Bize 5-8 ayetlerinde gösterilmiş olduğu gibi Rab ihtiyaç sahibi bir kişiyi bereketlemek için yolculuğunu bu bozulmuş inanca sahip ülkeden geçerek yaptı; Yakup’un kuyusunun bulunduğu yere geldiği zaman “yolculuktan yorulmuş olduğu için kuyunun yanına oturdu. Rab İsa yalnızca yorulmamış ama aynı zamanda susamıştı da. Böyle olduğunu biliyoruz çünkü o anda su çekmeye gelen bir kadından O’na içmesi için su vermesini istedi. Ayrıca belirtelim ki, İsa’nın öğrencileri yiyecek satın almak için yakındaki kente gitmişler idi ve Rab İsa kuyunun başında yalnız idi.

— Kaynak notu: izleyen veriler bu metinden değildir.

Definition set_choiceButtons (v : list nat) (s : State) : State :=
  {| questions := questions s; currentQuestionIndex := currentQuestionIndex s;
     answers := answers s;
     mode := mode s; heap := heap s; timers := timers s; alerts := alerts s;
     startScreenHidden := startScreenHidden s;
     resultsScreenHidden := resultsScreenHidden s;
     questionText := questionText s; choiceButtons := v;
     feedbackHidden := feedbackHidden s; explanation := explanation s;
     progressItems := progressItems s; scoreDisplay := scoreDisplay s;
     reviewList := reviewList s |}.

Definition set_feedbackHidden (v : bool) (s : State) : State :=
  {| questions := questions s; currentQuestionIndex := currentQuestionIndex s;
     answers := answers s;
     mode := mode s; heap := heap s; timers := timers s; alerts := alerts s;
     startScreenHidden := startScreenHidden s;
     resultsScreenHidden := resultsScreenHidden s;
     questionText := questionText s; choiceButtons := choiceButtons s;
     feedbackHidden := v; explanation := explanation s;
     progressItems := progressItems s; scoreDisplay := scoreDisplay s;
     reviewList := reviewList s |}.

Definition set_explanation (v : option Question) (s : State) : State :=
  {| questions := questions s; currentQuestionIndex := currentQuestionIndex s;
     answers := answers s;
     mode := mode s; heap := heap s; timers := timers s; alerts := alerts s;
     startScreenHidden := startScreenHidden s;
     resultsScreenHidden := resultsScreenHidden s;
     questionText := questionText s; choiceButtons := choiceButtons s;
     feedbackHidden := feedbackHidden s; explanation := v;
     progressItems := progressItems s; scoreDisplay := scoreDisplay s;
     reviewList := reviewList s |}.

Definition set_progressItems (v : nat) (s : State) : State :=
  {| questions := questions s; currentQuestionIndex := currentQuestionIndex s;
     answers := answers s;
     mode := mode s; heap := heap s; timers := timers s; alerts := alerts s;
     startScreenHidden := startScreenHidden s;
     resultsScreenHidden := resultsScreenHidden s;
     questionText := questionText s; choiceButtons := choiceButtons s;
     feedbackHidden := feedbackHidden s; explanation := explanation s;
     progressItems := v; scoreDisplay := scoreDisplay s;
     reviewList := reviewList s |}.

Definition set_scoreDisplay (v : option (nat * nat)) (s : State) : State :=
  {| questions := questions s; currentQuestionIndex := currentQuestionIndex s;
     answers := answers s;
     mode := mode s; heap := heap s; timers := timers s; alerts := alerts s;
     startScreenHidden := startScreenHidden s;
     resultsScreenHidden := resultsScreenHidden s;
     questionText := questionText s; choiceButtons := choiceButtons s;
     feedbackHidden := feedbackHidden s; explanation := explanation s;
     progressItems := progressItems s; scoreDisplay := v;
     reviewList := reviewList s |}.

Kuyu başındaki bu sahne ne kadar harikadır! Sonsuz Söz ve evrenin Yaratıcısı Babanın bağrında olan sonsuz Oğul et ve kan olmuştur ve insan bedenine büründükten sonra lütuf ve gerçek ile dolu olarak aramızda yaşamıştır; kraliyet konumunu ve yüceliğini bir kenara bırakıp yeryüzünde bir yabancı olarak alçalma yolunda yürümüştür. Bir kral konumunda ve kraliyet alayında olmadan bu ülkeden geçer ve konumunun aksine O’nun yoksulluğu ile bizlerin zengin olabilmesi için yoksul bir Kişi haline gelir. Böylece biz O’nu bizi şaşkınlığa düşüren ve hayran bırakan bir şekilde yorgun, susamış ve yalnız bir İnsan olarak kuyunun yanında oturur iken görürüz.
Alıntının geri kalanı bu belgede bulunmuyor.